The collection includes new and original poetry by established and emerging voices (some of whom are health practitioners): Molly Peacock, A.F. Moritz, Pamela Mordecai, Christian Bök, Catherine Graham, Canisia Lubrin, Bardia Sinaee, Ron Charach, Adam Sol, Emily Schultz, Jónína Kirton, and Zoe Whittall, and many others. Their work offers us new ways of seeing, understanding, and representing this ordinary and extraordinary experience.

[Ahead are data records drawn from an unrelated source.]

(** X2. In every state the application reaches the id the session holds is
    the id of a stored user: [current_user] is the anonymous user only when
    nobody is logged in, never because the id has no row. *)
Theorem session_user_is_stored (st : App) (i : Z) :
  reachable st ->
  user_id (session st) = Some i ->
  exists u, current_user_of st = Some u /\ User.id u = i /\ In u (users (db st)).
Proof.
  intros Hreach Hi. pose proof (reachable_consistent st Hreach) as Hc.
  pose proof (session_user Hc Hi) as Hin.
  apply in_map_iff in Hin. destruct Hin as (u & Hu & Hin).
  exists u. split; [|split; assumption].
  unfold current_user_of. rewrite Hi, <- Hu.
  unfold load_user, User_query_get.
  apply (find_unique User.id Z.eqb Z.eqb_eq); [|exact Hin].
  rewrite (user_ids Hc). apply NoDup_rowids.
Qed.

(** X3. In every state the application reaches every stored post was
    published by the administrator: its [author_id] is 1 and user 1 is
    stored; and no two stored posts share an id or a title. *)
Theorem posts_are_the_administrators (st : App) :
  reachable st ->
  (forall p, In p (blog_posts (db st)) ->
     BlogPost.author_id p = Some 1 /\
     exists admin, In admin (users (db st)) /\ User.id admin = 1 /\
                   is_administrator admin = true) /\
  NoDup (map BlogPost.id (blog_posts (db st))) /\
  NoDup (map BlogPost.title (blog_posts (db st))).
Proof.
  intros Hreach. pose proof (reachable_consistent st Hreach) as Hc.
  split; [|split; [apply (post_ids Hc) | apply (post_titles Hc)]].
  intros p Hp. destruct (post_authors Hc p Hp) as (Ha & u & Hu & Hu1).
  split; [exact Ha|]. exists u. repeat split; try assumption.
  unfold is_administrator. now apply Z.eqb_eq.
Qed.

(** X4. In every state the application reaches the comments table keeps its
    references: the author of every comment is a stored user, the target of
    every comment is NULL or the id of a stored post, and no two comments
    share an id. *)
Theorem comments_reference_stored_rows (st : App) :
  reachable st ->
  (forall c, In c (comments (db st)) ->
     (exists u, In u (users (db st)) /\ Comments.author_id c = Some (User.id u)) /\
     (Comments.post_id c = None \/
      exists p, In p (blog_posts (db st)) /\ Comments.post_id c = Some (BlogPost.id p))) /\
  NoDup (map Comments.id (comments (db st))).
Proof.
  intros Hreach. pose proof (reachable_consistent st Hreach) as Hc.
  split; [|apply (comment_ids Hc)].
  intros c Hin. split; [apply (comment_authors Hc c Hin)|].
  destruct (Comments.post_id c) as [i|] eqn:Hi; [right | now left].
  destruct (comment_targets Hc c Hin Hi) as (p & Hp & Hpi).
  exists p. split; [exact Hp | now rewrite Hpi].
Qed.
(** [ml = ModuleList(alp, src, pin=pin, EGeV=EGeV, seed=0)]. *)
Lemma exec_module_list σ alp src pin egev :
  env σ !! "ModuleList" = Some (VGlobal GammaALPs.core "ModuleList") ->
  env σ !! "alp" = Some alp -> env σ !! "src" = Some src ->
  env σ !! "pin" = Some pin -> env σ !! "EGeV" = Some egev ->
  exec_cell cell_module_list σ
  = '(v, h) ← call_function GammaALPs.core "ModuleList" [alp; src]
                [("pin", pin); ("EGeV", egev); ("seed", VInt 0)] (heap σ);
    Some (bind "ml" v (with_heap h σ)).
Proof.
  intros HML Halp Hsrc Hpin Hegev. unfold cell_module_list. cbn [exec_cell].
  unfold exec. rewrite eval_call.
  rewrite (eval_name "ModuleList" _ _ HML). cbn [mbind option_bind eval_all].
  rewrite (eval_name "alp" _ _ Halp). cbn [mbind option_bind].
  rewrite (eval_name "src" _ _ Hsrc). cbn [mbind option_bind eval_keywords].
  rewrite (eval_name "pin" _ _ Hpin). cbn [mbind option_bind].
  rewrite (eval_name "EGeV" _ _ Hegev). cbn [mbind option_bind].
  assert (Hseed : eval (ENum "0") σ = Some (VInt 0, σ)) by reflexivity.
  rewrite Hseed. cbn [mbind option_bind].
  rewrite call_library by done.
  destruct (call_function _ _ _ _ _) as [[v h]|]; reflexivity.
Qed.

End LibraryCalls.

Lemma imported_lookup e x v :
  In (x, v) [("Source", VGlobal GammaALPs.core "Source"); ("ALP", VGlobal GammaALPs.core "ALP");
             ("ModuleList", VGlobal GammaALPs.core "ModuleList");
             ("EminGeV", VGlobal GammaALPs.transfer "EminGeV");
             ("EmaxGeV", VGlobal GammaALPs.transfer "EmaxGeV");
             ("np", VModule ["numpy"]); ("plt", VModule pyplot);
             ("c", VGlobal ["astropy"] "constants")] ->
  imported e !! x = Some v.
Proof.
  intros Hx. unfold imported. simpl in Hx.
  repeat (destruct Hx as [[= <- <-]|Hx]; [by simplify_map_eq|]). destruct Hx.
Qed.

Ltac solve_env :=
  cbn [env heap bind with_heap write draw];
  rewrite ?lookup_insert_ne by done;
  first [ by apply lookup_insert_eq | by apply imported_lookup; simpl; tauto | done ].

(** X9. What [ModuleList] receives.  Whatever the library returns, if the
    first five cells execute, from any state, then the five modules were
    imported and the library was called exactly twice, on the objects as
    the imports left them: [ALP] with the floats [10.] and [3.] and then
    [Source] with [z], [l] and [b] equal to [0.]; and the sixth cell is the
    call of
    [ModuleList] with the two returned values, with the matrix of
    [np.diag((1., 0., 0.))] as [pin], with the 1000 energies of
    [np.logspace(0.,8.,1000)] as [EGeV], and with the integer 0 as [seed];
    its result is bound to [ml]. *)
Theorem module_list_receives_the_arrays (M : Libm) (L : Library) (σ0 σ5 : state) :
  run_cells (take 5 program) σ0 = Some σ5 ->
  exists h0 alp src h1,
    imports_heap (heap σ0) = Some h0
    /\ call_function GammaALPs.core "ALP" [VFloat F64.ten; VFloat (F64.of_Z 3)] [] h0
       = Some (alp, h1)
    /\ call_function GammaALPs.core "Source" []
         [("z", VFloat F64.zero); ("l", VFloat F64.zero); ("b", VFloat F64.zero)] h1
       = Some (src, heap σ5)
    /\ exec_cell cell_module_list σ5
       = '(v, h) ← call_function GammaALPs.core "ModuleList" [alp; src]
                     [("pin", VArray (NDArray [3; 3]
                         (F64s (diag_matrix F64.zero [F64.one; F64.zero; F64.zero]))));
                      ("EGeV", VArray (logspace power F64.zero (F64.of_Z 8) 1000));
                      ("seed", VInt 0)] (heap σ5);
         Some (bind "ml" v (with_heap h σ5)).
Proof.
  intros Hrun.
  change (take 5 program)
    with [cell_imports; cell_alp; cell_energies; cell_pin; cell_source] in Hrun.
  cbn [run_cells] in Hrun. rewrite exec_imports in Hrun.
  destruct (imports_heap (heap σ0)) as [h0|] eqn:Eimp; [|discriminate Hrun].
  cbn [mbind option_bind] in Hrun.
  rewrite exec_alp in Hrun by solve_env.
  cbn [heap] in Hrun.
  destruct (call_function GammaALPs.core "ALP" _ _ _) as [[alp h1]|] eqn:Ealp;
    [|discriminate Hrun].
  cbn [mbind option_bind] in Hrun.
  rewrite exec_energies in Hrun by solve_env.
  cbn [mbind option_bind] in Hrun.
  rewrite exec_pin in Hrun by solve_env.
  cbn [mbind option_bind] in Hrun.
  rewrite exec_source in Hrun by solve_env.
  cbn [heap bind with_heap] in Hrun.
  destruct (call_function GammaALPs.core "Source" _ _ _) as [[src h5]|] eqn:Esrc;
    [|discriminate Hrun].
  cbn [mbind option_bind] in Hrun. injection Hrun as <-.
  exists h0, alp, src, h1. split; [done|]. split; [done|]. split; [done|].
  apply exec_module_list; solve_env.
Qed.

(** The first five cells execute in the reference run. *)
Lemma module_list_receives_the_arrays_witness :
  exists h0 alp src h1,
    @imports_heap (@GammaALPs.model GammaALPs.blank_solver) (heap initial) = Some h0
    /\ @call_function (@GammaALPs.model GammaALPs.blank_solver) GammaALPs.core "ALP"
         [VFloat F64.ten; VFloat (F64.of_Z 3)] [] h0
       = Some (alp, h1)
    /\ @call_function (@GammaALPs.model GammaALPs.blank_solver) GammaALPs.core "Source" []
         [("z", VFloat F64.zero); ("l", VFloat F64.zero); ("b", VFloat F64.zero)] h1
       = Some (src, heap state_before_module_list)
    /\ @exec_cell GammaALPs.flat_power (@GammaALPs.model GammaALPs.blank_solver)
         cell_module_list state_before_module_list
       = '(v, h) ← @call_function (@GammaALPs.model GammaALPs.blank_solver)
                     GammaALPs.core "ModuleList" [alp; src]
                     [("pin", VArray (NDArray [3; 3]
                         (F64s (diag_matrix F64.zero [F64.one; F64.zero; F64.zero]))));
                      ("EGeV", VArray (logspace (@power GammaALPs.flat_power)
                                         F64.zero (F64.of_Z 8) 1000));
                      ("seed", VInt 0)] (heap state_before_module_list);
         Some (bind "ml" v (with_heap h state_before_module_list)).
Proof.
  apply (module_list_receives_the_arrays GammaALPs.flat_power
           (@GammaALPs.model GammaALPs.blank_solver) initial state_before_module_list).
  vm_compute. reflexivity.
Defined.

(** ** X7: the plotting cell *)

(** *** Expressions without calls *)

Lemma forallb_flat_map {A B} (f : B -> bool) (g : A -> list B) l :
  forallb f (flat_map g l) = forallb (fun x => forallb f (g x)) l.
Proof. induction l as [|x l IH]; [done|]. simpl. by rewrite forallb_app, IH. Qed.

Section CallFree.

Context `{Libm} `{Library}.

Lemma eval_all_call_free_aux es :
  Forall (fun e => forall σ v σ', call_free e = true -> eval e σ = Some (v, σ') -> σ' = σ) es ->
  forall σ vs σ', forallb call_free es = true -> eval_all es σ = Some (vs, σ') -> σ' = σ.
Proof.
  induction 1 as [|e es He _ IH]; intros σ vs σ' Hf Hev; simpl in Hev.
  - by injection Hev as <- <-.
  - simpl in Hf. apply andb_prop in Hf as [Hf1 Hf2].
    destruct (eval e σ) as [[v σ1]|] eqn:E1; [|discriminate Hev].
    cbn [mbind option_bind] in Hev.
    destruct (eval_all es σ1) as [[vs' σ2]|] eqn:E2; [|discriminate Hev].
    injection Hev as <- <-. rewrite (IH _ _ _ Hf2 E2). eauto.
Qed.

(** Evaluating an expression in which nothing is called leaves the state
    as it is. *)
Lemma eval_call_free e :
  forall σ v σ', call_free e = true -> eval e σ = Some (v, σ') -> σ' = σ.
Proof.
  induction e as [l|s|y|e a IH|e i IHe IHi|f args kwargs IHf IHa IHk|p elts IHe|op l r IHl IHr]
    using expr_ind_nested; intros σ v σ' Hf Hev.
  - simpl in Hev. destruct (literal l); [|discriminate Hev]. by injection Hev as <- <-.
  - by injection Hev as <- <-.
  - simpl in Hev. destruct (lookup_name y σ); [|discriminate Hev]. by injection Hev as <- <-.
  - assert (Hf' : call_free e = true) by exact Hf.
    simpl in Hev. destruct (eval e σ) as [[b σ1]|] eqn:E; [|discriminate Hev].
    cbn [mbind option_bind] in Hev.
    destruct (getattr (heap σ1) b a); [|discriminate Hev]. injection Hev as <- <-. eauto.
  - unfold call_free in Hf. cbn [subexprs forallb is_call negb andb] in Hf.
    rewrite forallb_app in Hf. apply andb_prop in Hf as [Hf1 Hf2].
    simpl in Hev. destruct (eval e σ) as [[b σ1]|] eqn:E1; [|discriminate Hev].
    cbn [mbind option_bind] in Hev.
    destruct (eval i σ1) as [[k σ2]|] eqn:E2; [|discriminate Hev].
    cbn [mbind option_bind] in Hev.
    destruct (getitem b k); [|discriminate Hev]. injection Hev as <- <-.
    rewrite (IHi _ _ _ Hf2 E2). eauto.
  - discriminate Hf.
  - unfold call_free in Hf. cbn [subexprs forallb is_call negb andb] in Hf.
    rewrite forallb_flat_map in Hf.
    rewrite eval_tuple in Hev.
    destruct (eval_all elts σ) as [[vs σ1]|] eqn:E; [|discriminate Hev].
    injection Hev as <- <-. by eapply eval_all_call_free_aux.
  - unfold call_free in Hf. cbn [subexprs forallb is_call negb andb] in Hf.
    rewrite forallb_app in Hf. apply andb_prop in Hf as [Hf1 Hf2].
    simpl in Hev. destruct (eval l σ) as [[a σ1]|] eqn:E1; [|discriminate Hev].
    cbn [mbind option_bind] in Hev.
    destruct (eval r σ1) as [[b σ2]|] eqn:E2; [|discriminate Hev].
    cbn [mbind option_bind] in Hev.
    destruct (binop_value op a b); [|discriminate Hev]. injection Hev as <- <-.
    rewrite (IHr _ _ _ Hf2 E2). eauto.
Qed.
(** The clock is [tz] seconds ahead of UTC for every instant from [lo] up
    to, but not including, [hi]. *)
Definition steady (clk : clock) (tz lo hi : Z) : Prop :=
  forall ts, lo <= ts < hi ->
    local clk ts = Ok (ts + tz) /\ mktime clk (ts + tz) = Ok ts.

End LocalTime.

(** ** compute_commit_time_period *)

Module Envelope.

(** One turn of [for i in range(0, len(logs))], on [(min_time, max_time)]. *)
Definition step (clk : LocalTime.clock) (acc : Z * Z) (log : commit)
  : result (Z * Z) :=
  let '(min_time, max_time) := acc in
  match LocalTime.time_of_day clk (author_date log) with
  | Raise e => Raise e
  | Ok commit_time =>
    let max_time := if max_time <? commit_time then commit_time else max_time in
    let min_time := if commit_time <? min_time then commit_time else min_time in
    Ok (min_time, max_time)
  end.

(** The loop, over the commits still to visit. *)
Fixpoint loop (clk : LocalTime.clock) (logs : list commit) (acc : Z * Z)
  : result (Z * Z) :=
  match logs with
  | [] => Ok acc
  | log :: rest =>
    match step clk acc log with
    | Raise e => Raise e
    | Ok acc' => loop clk rest acc'
    end
  end.

Definition compute_commit_time_period (clk : LocalTime.clock) (logs : list commit)
  : result (Z * Z) :=
  loop clk logs (3600 * 24, 0).

End Envelope.

(** ** Python lists: indices and slices *)

Module Py.

(** The position [l[k]] denotes: a negative [k] counts from the end. *)
Definition index (len : nat) (k : Z) : option nat :=
  if (0 <=? k) && (k <? Z.of_nat len) then Some (Z.to_nat k)
  else if (k <? 0) && (0 <=? k + Z.of_nat len) then Some (Z.to_nat (k + Z.of_nat len))
  else None.

Definition get {A} (l : list A) (k : Z) : result A :=
  match index (length l) k with
  | None => Raise IndexError
  | Some p =>
    match l !! p with
    | Some x => Ok x
    | None => Raise IndexError
    end
  end.

(** A slice bound: negative bounds count from the end, and both ends are
    clipped to the list. *)
Definition bound (len : nat) (k : Z) : Z :=
  if k <? 0 then Z.max 0 (k + Z.of_nat len) else Z.min k (Z.of_nat len).

(** [l[a:b]] *)
Definition slice {A} (l : list A) (a b : Z) : list A :=
  let a' := bound (length l) a in
  let b' := bound (length l) b in
  take (Z.to_nat (b' - a')) (drop (Z.to_nat a') l).

(** [random.randint(a, b)], where [r] is the raw value the random source
    yields for this call: any integer [N] with [a <= N <= b], and a
    [ValueError] on an empty range. *)
Definition randint (r a b : Z) : result Z :=
  if b <? a then Raise ValueError else Ok (a + r mod (b - a + 1)).

End Py.

(** ** compute_offset *)

Module Offset.

(** [compute_offset(logs, num_commit)], where [now] is what
    [int(time.time())] returned. *)
Definition compute_offset (now : Z) (logs : list commit) (num_commit : Z) : result Z :=
  match Py.get logs num_commit with
  | Raise e => Raise e
  | Ok log => Ok (now - author_date log)
  end.

End Offset.

(** ** redistribute_commits *)

Module Redistribute.

(** The state of the two loops: the logs being mutated, [num_commit], the
    number of draws made from the random source, and the positions
    written so far (most recent last). *)
Record state := State {
  st_logs : list commit;
  st_num_commit : Z;
  st_draws : nat;
  st_written : list nat
}.

Section Loops.
(** The local clock and the random source: [rand k] is the raw value
    behind the [k]-th call of [random.randint]. *)
Variable clk : LocalTime.clock.
Variable rand : nat -> Z.

(** The inner loop [for i in range(0, numbers_of_commits[num_day])], with
    [n] turns left. *)
Fixpoint day_loop (min_time max_time day : Z) (n : nat) (s : state)
  : state * result unit :=
  match n with
  | O => (s, Ok tt)
  | S n' =>
    match Py.randint (rand (st_draws s)) min_time max_time with
    | Raise e => (s, Raise e)
    | Ok commit_time =>
      let timestamp := day + commit_time in
      match Py.index (length (st_logs s)) (st_num_commit s) with
      | None => (s, Raise IndexError)
      | Some p =>
        day_loop min_time max_time day n'
          {| st_logs := alter (fun c => set_dates c timestamp) p (st_logs s);
             st_num_commit := st_num_commit s + 1;
             st_draws := S (st_draws s);
             st_written := st_written s ++ [p] |}
      end
    end
  end.

(** The outer loop [for num_day in range(0, 29)], over the days left. *)
Fixpoint days_loop (numbers_of_commits : list nat) (min_time max_time start_date : Z)
    (days : list nat) (s : state) : state * result unit :=
  match days with
  | [] => (s, Ok tt)
  | num_day :: days' =>
    let day := start_date + Z.of_nat num_day * 24 * 3600 in
    match numbers_of_commits !! num_day with
    | None => (s, Raise IndexError)
    | Some n =>
      match day_loop min_time max_time day n s with
      | (s', Ok _) =>
        days_loop numbers_of_commits min_time max_time start_date days' s'
      | (s', Raise e) => (s', Raise e)
      end
    end
  end.

(** [total_commits = sum(numbers_of_commits)] *)
Definition total_commits (numbers_of_commits : list nat) : Z :=
  Z.of_nat (sum_list numbers_of_commits).

(** [start_commit = num_commit - total_commits + 1] *)
Definition start_commit (num_commit : Z) (numbers_of_commits : list nat) : Z :=
  num_commit - total_commits numbers_of_commits + 1.

(** [compute_commit_time_period(logs[start_commit: end_commit])] *)
Definition envelope (logs : list commit) (num_commit : Z)
    (numbers_of_commits : list nat) : result (Z * Z) :=
  let end_commit := num_commit in
  Envelope.compute_commit_time_period clk
    (Py.slice logs (start_commit num_commit numbers_of_commits) end_commit).

(** The body of [redistribute_commits], where [numbers_of_commits] is what
    [gauss.generate_in_range(5.0/3, 29, 50, 60)] returned.  The result is
    the final state together with the way the call ended. *)
Definition run (logs : list commit) (num_commit : Z) (numbers_of_commits : list nat)
  : state * result unit :=
  let s0 := State logs num_commit 0 [] in
  if negb (length numbers_of_commits =? 29)%nat then (s0, Raise TypeError)
  else
    let start := start_commit num_commit numbers_of_commits in
    match envelope logs num_commit numbers_of_commits with
    | Raise e => (s0, Raise e)
    | Ok (min_time, max_time) =>
      match Py.get logs start with
      | Raise e => (s0, Raise e)
      | Ok first =>
        match LocalTime.midnight clk (author_date first) with
        | Raise e => (s0, Raise e)
        | Ok start_date =>
          days_loop numbers_of_commits min_time max_time start_date (seq 0 29)
            (State logs start 0 [])
        end
      end
    end.

(** [redistribute_commits(logs, num_commit)]: the logs as the call leaves
    them, and how it ended. *)
Definition redistribute_commits (logs : list commit) (num_commit : Z)
    (numbers_of_commits : list nat) : list commit * result unit :=
  let '(s, r) := run logs num_commit numbers_of_commits in (st_logs s, r).

End Loops.

(** *** What the loops compute, position by position

    The [k]-th commit written (counting from 0) lands on day
    [day_of plan k] of the plan, at the time of day the [k]-th draw gives. *)

Fixpoint day_of (numbers_of_commits : list nat) (k : nat) : nat :=
  match numbers_of_commits with
  | [] => O
  | n :: rest => if (k <? n)%nat then O else S (day_of rest (k - n))
  end.
(** * dash::Mutex (dash/include/dash/Mutex.h)

    A shallow embedding of the DASH team mutex.  The class is a thin
    wrapper around five calls of the DART runtime; every method issues
    one call and hands the returned status to [DASH_ASSERT_EQ].

    The development has three layers:
    - the class itself, over an abstract DART runtime (section [Mutex]);
    - a process owning named [Mutex] objects (module [Process]);
    - the lock service described in the specification, and a team of
      processes sharing one lock (modules [LockService] and [TeamRun]). *)

From Stdlib Require Import ZArith String List Bool Lia.
From stdpp Require Import gmap strings.

Local Open Scope Z_scope.
Local Open Scope string_scope.

(** ** Types of the DART interface *)

(** [dart_lock_t] is an opaque handle (a pointer in the C interface),
    [dart_team_t] a team id, [int32_t] the out-parameter of
    [dart_lock_try_acquire]. *)
Abbreviation dart_lock_t := Z (only parsing).
Abbreviation dart_team_t := Z (only parsing).
Abbreviation int32_t := Z (only parsing).

(** Modelled from the spec: the status type [dart_ret_t] and [DART_OK] are
    declared in the DART headers, which Mutex.h only uses.  The
    specification only distinguishes the success status from
    non-success statuses carrying a backend status code. *)
Inductive dart_ret_t : Type :=
| DART_OK
| DART_ERR (code : Z).

#[global] Instance dart_ret_t_eq_dec : EqDecision dart_ret_t.
Proof. solve_decision. Defined.

(** Modelled from the spec: [dash::Team] is declared in Team.h, which
    Mutex.h only includes.  A team exposes a stable identifier,
    [dart_id()].  Team objects live in the memory of the process; a
    [Team &] is the address of one of them. *)
Record Team : Type := mkTeam { dart_id : dart_team_t }.

Abbreviation team_ref := positive (only parsing).

(** The five runtime entry points used by the class. *)
Inductive dart_call : Type :=
| call_team_lock_init (team : dart_team_t)
| call_team_lock_free (team : dart_team_t) (lock : dart_lock_t)
| call_lock_acquire (lock : dart_lock_t)
| call_lock_try_acquire (lock : dart_lock_t)
| call_lock_release (lock : dart_lock_t).

#[global] Instance dart_call_eq_dec : EqDecision dart_call.
Proof. solve_decision. Defined.

(** The name of the C function behind each entry point. *)
Definition dart_call_name (c : dart_call) : string :=
  match c with
  | call_team_lock_init _ => "dart_team_lock_init"
  | call_team_lock_free _ _ => "dart_team_lock_free"
  | call_lock_acquire _ => "dart_lock_acquire"
  | call_lock_try_acquire _ => "dart_lock_try_acquire"
  | call_lock_release _ => "dart_lock_release"
  end.

(** The runtime as the class sees it: five functions over the runtime's
    own state [RT].  Out-parameters ([dart_lock_t *], [int32_t *]) are
    returned next to the status.  [dart_lock_acquire] blocks: [None]
    means that the call does not return in the given state. *)
Class DartRuntime (RT : Type) : Type := {
  dart_team_lock_init :
    dart_team_t → RT → dart_ret_t * dart_lock_t * RT;
  dart_team_lock_free :
    dart_team_t → dart_lock_t → RT → dart_ret_t * dart_lock_t * RT;
  dart_lock_acquire :
    dart_lock_t → RT → option (dart_ret_t * RT);
  dart_lock_try_acquire :
    dart_lock_t → RT → dart_ret_t * int32_t * RT;
  dart_lock_release :
    dart_lock_t → RT → dart_ret_t * RT
}.

(** ** Process state and the monad of method bodies *)

(** What a method can touch: the [Team] objects of the process, the state
    of the runtime, and (as a record of what happened) the runtime calls
    that have returned, oldest first, each with its status. *)
Record world (RT : Type) : Type := World {
  teams : gmap positive Team;
  runtime : RT;
  calls : list (dart_call * dart_ret_t)
}.
Arguments World {RT} _ _ _.
Arguments teams {RT} _.
Arguments runtime {RT} _.
Arguments calls {RT} _.

(** How a method ends.  [Fatal] is a failed [DASH_ASSERT_EQ]; [Blocked]
    a runtime call that has not returned; [Undefined] a use of a
    reference to an object that does not exist. *)
Inductive outcome (A : Type) : Type :=
| Done (a : A)
| Fatal (msg : string) (expected actual : dart_ret_t)
| Blocked
| Undefined.
Arguments Done {A} _.
Arguments Fatal {A} _ _ _.
Arguments Blocked {A}.
Arguments Undefined {A}.

Definition M (RT A : Type) : Type := world RT → outcome A * world RT.

Definition ret {RT A} (a : A) : M RT A := fun w => (Done a, w).

Definition bind {RT A B} (m : M RT A) (k : A → M RT B) : M RT B :=
  fun w =>
    match m w with
    | (Done a, w') => k a w'
    | (Fatal msg e v, w') => (Fatal msg e v, w')
    | (Blocked, w') => (Blocked, w')
    | (Undefined, w') => (Undefined, w')
    end.

Declare Scope mutex_scope.
Delimit Scope mutex_scope with mutex.
Notation "'let*' x ':=' m 'in' k" := (bind m (fun x => k))
  (at level 10, x name, m at level 100, k at level 200) : mutex_scope.
Notation "m ;;; k" := (bind m (fun _ => k))
  (at level 100, right associativity) : mutex_scope.
Local Open Scope mutex_scope.

Definition is_fatal {A} (o : outcome A) : bool :=
  match o with Fatal _ _ _ => true | _ => false end.

(** Modelled from the spec: the macro [DASH_ASSERT_EQ] comes from
    dash/Exception.h, which Mutex.h only includes.  By the
    specification a status different from the expected one is escalated
    to a fatal error that carries the message and the backend status. *)
Definition DASH_ASSERT_EQ {RT} (expected value : dart_ret_t) (msg : string)
  : M RT unit :=
  fun w => if decide (expected = value) then (Done tt, w)
           else (Fatal msg expected value, w).

(** A status check followed by [return a]: what is left of a method
    body once its call has returned [r]. *)
Definition checked {RT A} (r : dart_ret_t) (msg : string) (a : A) (w : world RT)
  : outcome A * world RT :=
  if decide (DART_OK = r) then (Done a, w) else (Fatal msg DART_OK r, w).

(** [static_cast<bool>] of an [int32_t]. *)
Definition static_cast_bool (v : int32_t) : bool := negb (v =? 0)%Z.

(** ** The class *)

(** The two data members. *)
Record Mutex : Type := mkMutex {
  _mutex : dart_lock_t;
  _team : team_ref
}.

Section Mutex.
Context {RT : Type} `{!DartRuntime RT}.
(** The address of the object returned by [dash::Team::All()]. *)
Variable Team_All : team_ref.

(** Record a returned call. *)
Definition returned (c : dart_call) (r : dart_ret_t) (w : world RT) (s : RT)
  : world RT :=
  World (teams w) s (calls w ++ [(c, r)]).

(** [_team.dart_id()] *)
Definition team_dart_id (t : team_ref) : M RT dart_team_t :=
  fun w => match teams w !! t with
           | Some tm => (Done (dart_id tm), w)
           | None => (Undefined, w)
           end.

Definition do_team_lock_init (id : dart_team_t) : M RT (dart_ret_t * dart_lock_t) :=
  fun w => let '(r, h, s) := dart_team_lock_init id (runtime w) in
           (Done (r, h), returned (call_team_lock_init id) r w s).

Definition do_team_lock_free (id : dart_team_t) (h : dart_lock_t)
  : M RT (dart_ret_t * dart_lock_t) :=
  fun w => let '(r, h', s) := dart_team_lock_free id h (runtime w) in
           (Done (r, h'), returned (call_team_lock_free id h) r w s).

Definition do_lock_acquire (h : dart_lock_t) : M RT dart_ret_t :=
  fun w => match dart_lock_acquire h (runtime w) with
           | Some (r, s) => (Done r, returned (call_lock_acquire h) r w s)
           | None => (Blocked, w)
           end.

Definition do_lock_try_acquire (h : dart_lock_t) : M RT (dart_ret_t * int32_t) :=
  fun w => let '(r, v, s) := dart_lock_try_acquire h (runtime w) in
           (Done (r, v), returned (call_lock_try_acquire h) r w s).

Current statistics predict 1 in 2 people will be diagnosed with cancer in their lifetime. We need more art to understand the complexity and dimensions of what this means. This is an anthology for anyone who knows someone. This is an anthology for everyone.
About the authors
Dr. Priscila Uppal is a Toronto poet, fiction writer and York University Professor. Among her publications are nine collections of poetry, most recently, Ontological Necessities (2006; shortlisted for the Griffin Poetry Prize), Traumatology (2010), Successful Tragedies: Poems 1998-2010 (Bloodaxe Books, U.K.), and Winter Sport: Poems and Summer Sport: Poems; the critically-acclaimed novels The Divine Economy of Salvation (2002) and To Whom It May Concern (2009); the study We Are What We Mourn: The Contemporary English-Canadian Elegy (2009), and the memoir Projection: Encounters with My Runaway Mother (2013; shortlisted for the Hilary Weston Prize and the Governor General's Award). Her work has been published internationally and translated into Croatian, Dutch, French, Greek, Italian, Korean and Latvian. She was the first-ever poet-in-residence for Canadian Athletes Now during the 2010 Vancouver and 2012 London Olympic and Paralympic games as well as the Roger's Cup Tennis Tournament in 2011. Six Essential Questions, her first play, had its World Premiere as part of the Factory Theatre 2013-2014 season, and will be published by Playwrights Canada Press in 2015. Time Out London recently dubbed her ÒCanada's coolest poet.' For more information visit priscilauppal.ca
Meaghan Strimas is the author of three poetry collections, Junkman's Daughter, A Good Time Had by All, and Yes or Nope, which was awarded the Trillium Book Award for Poetry (2017). Strimas is also the editor of The Selected Gwendolyn MacEwen. She grew up in Owen Sound, Ontario, and lives in Toronto, where she is a professor in the Department of English at Humber College and the editor of the Humber Literary Review.